» Stored data entries:
^^^^
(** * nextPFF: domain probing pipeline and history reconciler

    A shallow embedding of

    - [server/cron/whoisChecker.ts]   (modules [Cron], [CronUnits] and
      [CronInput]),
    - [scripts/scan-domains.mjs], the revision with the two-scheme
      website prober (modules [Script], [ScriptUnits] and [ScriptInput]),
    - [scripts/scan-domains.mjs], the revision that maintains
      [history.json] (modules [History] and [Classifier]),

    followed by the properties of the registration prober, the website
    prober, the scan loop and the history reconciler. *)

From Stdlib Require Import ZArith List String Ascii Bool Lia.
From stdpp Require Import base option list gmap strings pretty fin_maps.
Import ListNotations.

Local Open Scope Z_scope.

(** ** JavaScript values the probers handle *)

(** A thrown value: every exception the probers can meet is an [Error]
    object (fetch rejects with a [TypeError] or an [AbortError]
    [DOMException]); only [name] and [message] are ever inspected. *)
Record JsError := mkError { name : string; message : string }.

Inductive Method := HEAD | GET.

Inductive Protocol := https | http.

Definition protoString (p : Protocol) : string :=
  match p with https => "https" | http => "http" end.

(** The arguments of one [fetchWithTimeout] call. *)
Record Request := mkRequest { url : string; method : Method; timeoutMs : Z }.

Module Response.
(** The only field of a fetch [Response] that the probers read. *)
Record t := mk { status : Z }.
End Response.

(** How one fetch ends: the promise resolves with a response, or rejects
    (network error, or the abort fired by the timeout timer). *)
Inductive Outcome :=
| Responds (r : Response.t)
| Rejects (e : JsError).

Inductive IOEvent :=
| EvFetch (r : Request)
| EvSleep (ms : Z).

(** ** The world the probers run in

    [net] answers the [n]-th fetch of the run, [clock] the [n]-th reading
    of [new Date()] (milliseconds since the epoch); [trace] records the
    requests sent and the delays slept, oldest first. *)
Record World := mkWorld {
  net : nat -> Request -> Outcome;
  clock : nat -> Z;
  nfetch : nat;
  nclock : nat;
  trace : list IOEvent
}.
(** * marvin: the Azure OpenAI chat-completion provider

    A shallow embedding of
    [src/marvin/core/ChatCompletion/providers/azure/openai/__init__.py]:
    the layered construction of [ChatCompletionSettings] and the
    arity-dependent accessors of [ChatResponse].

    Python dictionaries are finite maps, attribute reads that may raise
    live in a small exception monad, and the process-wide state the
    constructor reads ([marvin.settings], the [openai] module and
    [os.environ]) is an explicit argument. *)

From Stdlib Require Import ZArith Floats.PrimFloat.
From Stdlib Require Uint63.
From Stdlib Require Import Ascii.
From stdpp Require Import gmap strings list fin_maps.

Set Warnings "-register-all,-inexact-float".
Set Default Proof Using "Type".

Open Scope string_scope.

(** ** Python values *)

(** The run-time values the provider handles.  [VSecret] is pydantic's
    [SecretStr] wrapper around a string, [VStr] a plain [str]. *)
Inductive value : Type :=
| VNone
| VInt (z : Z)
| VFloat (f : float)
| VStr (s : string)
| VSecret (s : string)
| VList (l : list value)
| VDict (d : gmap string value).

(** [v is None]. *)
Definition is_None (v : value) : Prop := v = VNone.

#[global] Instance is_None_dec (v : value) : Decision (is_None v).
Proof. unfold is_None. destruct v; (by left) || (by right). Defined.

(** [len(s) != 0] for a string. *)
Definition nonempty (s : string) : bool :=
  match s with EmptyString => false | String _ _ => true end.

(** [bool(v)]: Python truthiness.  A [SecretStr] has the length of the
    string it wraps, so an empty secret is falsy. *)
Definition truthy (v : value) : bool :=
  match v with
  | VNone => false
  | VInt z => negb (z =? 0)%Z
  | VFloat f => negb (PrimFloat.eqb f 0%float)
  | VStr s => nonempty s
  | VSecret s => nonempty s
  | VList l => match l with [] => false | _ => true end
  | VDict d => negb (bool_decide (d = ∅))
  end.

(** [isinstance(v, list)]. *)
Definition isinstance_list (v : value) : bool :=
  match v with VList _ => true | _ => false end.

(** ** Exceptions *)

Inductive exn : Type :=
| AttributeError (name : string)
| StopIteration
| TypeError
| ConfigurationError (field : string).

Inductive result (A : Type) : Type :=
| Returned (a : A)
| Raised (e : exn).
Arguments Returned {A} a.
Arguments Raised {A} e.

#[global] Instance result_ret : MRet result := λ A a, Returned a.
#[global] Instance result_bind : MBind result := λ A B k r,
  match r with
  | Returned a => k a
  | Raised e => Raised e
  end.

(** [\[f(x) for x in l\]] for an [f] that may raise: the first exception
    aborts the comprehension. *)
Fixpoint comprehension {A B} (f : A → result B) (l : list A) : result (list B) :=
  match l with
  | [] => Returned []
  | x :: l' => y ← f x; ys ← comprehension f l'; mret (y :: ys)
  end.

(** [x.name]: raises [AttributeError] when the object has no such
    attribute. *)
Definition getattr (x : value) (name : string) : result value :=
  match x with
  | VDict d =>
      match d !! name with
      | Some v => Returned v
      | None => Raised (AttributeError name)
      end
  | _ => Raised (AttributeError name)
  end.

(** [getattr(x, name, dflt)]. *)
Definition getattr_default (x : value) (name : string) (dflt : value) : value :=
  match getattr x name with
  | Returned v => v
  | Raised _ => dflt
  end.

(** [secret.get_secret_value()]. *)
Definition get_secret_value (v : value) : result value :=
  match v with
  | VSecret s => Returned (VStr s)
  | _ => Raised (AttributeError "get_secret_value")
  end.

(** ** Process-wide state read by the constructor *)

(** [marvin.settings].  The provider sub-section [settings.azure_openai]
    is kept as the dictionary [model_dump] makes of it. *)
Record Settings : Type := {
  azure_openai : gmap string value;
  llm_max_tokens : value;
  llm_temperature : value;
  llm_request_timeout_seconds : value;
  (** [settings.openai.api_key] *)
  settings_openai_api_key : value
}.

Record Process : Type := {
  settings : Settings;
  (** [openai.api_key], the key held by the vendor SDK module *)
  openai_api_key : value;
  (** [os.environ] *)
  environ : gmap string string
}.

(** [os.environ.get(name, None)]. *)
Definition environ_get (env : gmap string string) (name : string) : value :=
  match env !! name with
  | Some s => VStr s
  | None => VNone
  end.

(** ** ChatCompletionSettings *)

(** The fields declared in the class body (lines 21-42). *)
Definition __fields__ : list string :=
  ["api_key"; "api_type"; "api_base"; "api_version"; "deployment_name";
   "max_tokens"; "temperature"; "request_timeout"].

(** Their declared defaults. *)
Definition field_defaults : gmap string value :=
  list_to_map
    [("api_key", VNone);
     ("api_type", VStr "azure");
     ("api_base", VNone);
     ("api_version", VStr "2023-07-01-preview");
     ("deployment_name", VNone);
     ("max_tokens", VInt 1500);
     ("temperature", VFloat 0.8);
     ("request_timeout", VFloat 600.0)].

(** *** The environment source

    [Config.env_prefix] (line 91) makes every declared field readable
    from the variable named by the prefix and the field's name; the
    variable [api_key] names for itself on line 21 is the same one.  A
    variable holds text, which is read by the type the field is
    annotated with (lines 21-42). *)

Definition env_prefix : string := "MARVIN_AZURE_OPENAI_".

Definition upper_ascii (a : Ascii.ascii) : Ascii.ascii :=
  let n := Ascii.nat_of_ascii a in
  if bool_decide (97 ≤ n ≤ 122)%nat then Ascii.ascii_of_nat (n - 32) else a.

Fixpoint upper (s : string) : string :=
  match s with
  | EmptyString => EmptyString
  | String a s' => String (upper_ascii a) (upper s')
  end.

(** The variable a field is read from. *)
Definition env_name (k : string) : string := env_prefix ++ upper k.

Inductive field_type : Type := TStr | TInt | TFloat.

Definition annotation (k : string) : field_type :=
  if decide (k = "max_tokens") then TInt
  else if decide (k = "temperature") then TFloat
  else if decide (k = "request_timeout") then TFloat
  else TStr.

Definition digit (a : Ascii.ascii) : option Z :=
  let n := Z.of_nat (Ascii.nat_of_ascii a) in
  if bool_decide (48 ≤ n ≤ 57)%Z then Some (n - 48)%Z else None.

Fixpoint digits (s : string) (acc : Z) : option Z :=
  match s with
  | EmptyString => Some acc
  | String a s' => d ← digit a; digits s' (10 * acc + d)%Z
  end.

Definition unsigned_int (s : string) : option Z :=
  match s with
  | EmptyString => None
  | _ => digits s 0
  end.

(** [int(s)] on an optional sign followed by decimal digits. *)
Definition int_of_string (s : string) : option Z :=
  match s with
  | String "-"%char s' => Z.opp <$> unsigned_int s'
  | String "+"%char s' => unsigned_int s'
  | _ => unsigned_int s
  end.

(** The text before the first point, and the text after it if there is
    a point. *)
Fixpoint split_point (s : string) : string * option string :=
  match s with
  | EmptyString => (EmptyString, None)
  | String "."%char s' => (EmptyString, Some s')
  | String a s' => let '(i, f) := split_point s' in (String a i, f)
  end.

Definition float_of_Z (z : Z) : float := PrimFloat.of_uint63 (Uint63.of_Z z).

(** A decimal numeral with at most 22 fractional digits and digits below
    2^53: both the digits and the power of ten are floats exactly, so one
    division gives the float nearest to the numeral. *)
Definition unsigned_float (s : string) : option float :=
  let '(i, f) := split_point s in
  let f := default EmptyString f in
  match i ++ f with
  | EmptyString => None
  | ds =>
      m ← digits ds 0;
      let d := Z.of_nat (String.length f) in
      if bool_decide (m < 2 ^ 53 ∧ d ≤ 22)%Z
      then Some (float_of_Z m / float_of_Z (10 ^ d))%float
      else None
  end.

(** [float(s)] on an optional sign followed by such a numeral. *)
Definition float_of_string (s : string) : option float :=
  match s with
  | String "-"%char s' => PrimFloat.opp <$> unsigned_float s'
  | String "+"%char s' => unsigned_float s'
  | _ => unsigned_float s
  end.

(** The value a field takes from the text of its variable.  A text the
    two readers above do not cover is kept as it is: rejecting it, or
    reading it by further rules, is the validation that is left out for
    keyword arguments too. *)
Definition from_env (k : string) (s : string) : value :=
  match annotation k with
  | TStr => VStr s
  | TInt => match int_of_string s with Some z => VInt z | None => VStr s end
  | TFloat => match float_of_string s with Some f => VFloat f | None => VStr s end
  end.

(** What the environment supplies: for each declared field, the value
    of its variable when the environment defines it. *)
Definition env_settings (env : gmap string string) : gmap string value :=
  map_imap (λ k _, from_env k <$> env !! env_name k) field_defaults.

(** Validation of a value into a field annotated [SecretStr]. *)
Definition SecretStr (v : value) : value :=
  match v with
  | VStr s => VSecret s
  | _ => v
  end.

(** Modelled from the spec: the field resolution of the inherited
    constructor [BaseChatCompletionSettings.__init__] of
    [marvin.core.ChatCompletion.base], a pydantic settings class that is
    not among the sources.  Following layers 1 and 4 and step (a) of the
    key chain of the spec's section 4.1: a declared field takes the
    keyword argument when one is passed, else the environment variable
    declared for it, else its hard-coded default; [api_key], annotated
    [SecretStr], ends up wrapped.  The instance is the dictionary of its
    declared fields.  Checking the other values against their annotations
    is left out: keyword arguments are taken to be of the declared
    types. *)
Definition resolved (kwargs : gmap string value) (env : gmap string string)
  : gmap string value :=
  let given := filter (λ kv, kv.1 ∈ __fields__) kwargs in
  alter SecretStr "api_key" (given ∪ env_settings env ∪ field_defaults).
^^^^
» Work to complete:
Beginning at the line above that contains "Import ListNotations.", return each line exactly through the line that contains "Record JsError := mkError", and no others.

» Exercise solution:
Import ListNotations.

Local Open Scope Z_scope.

(** ** JavaScript values the probers handle *)

(** A thrown value: every exception the probers can meet is an [Error]
    object (fetch rejects with a [TypeError] or an [AbortError]
    [DOMException]); only [name] and [message] are ever inspected. *)
Record JsError := mkError { name : string; message : string }.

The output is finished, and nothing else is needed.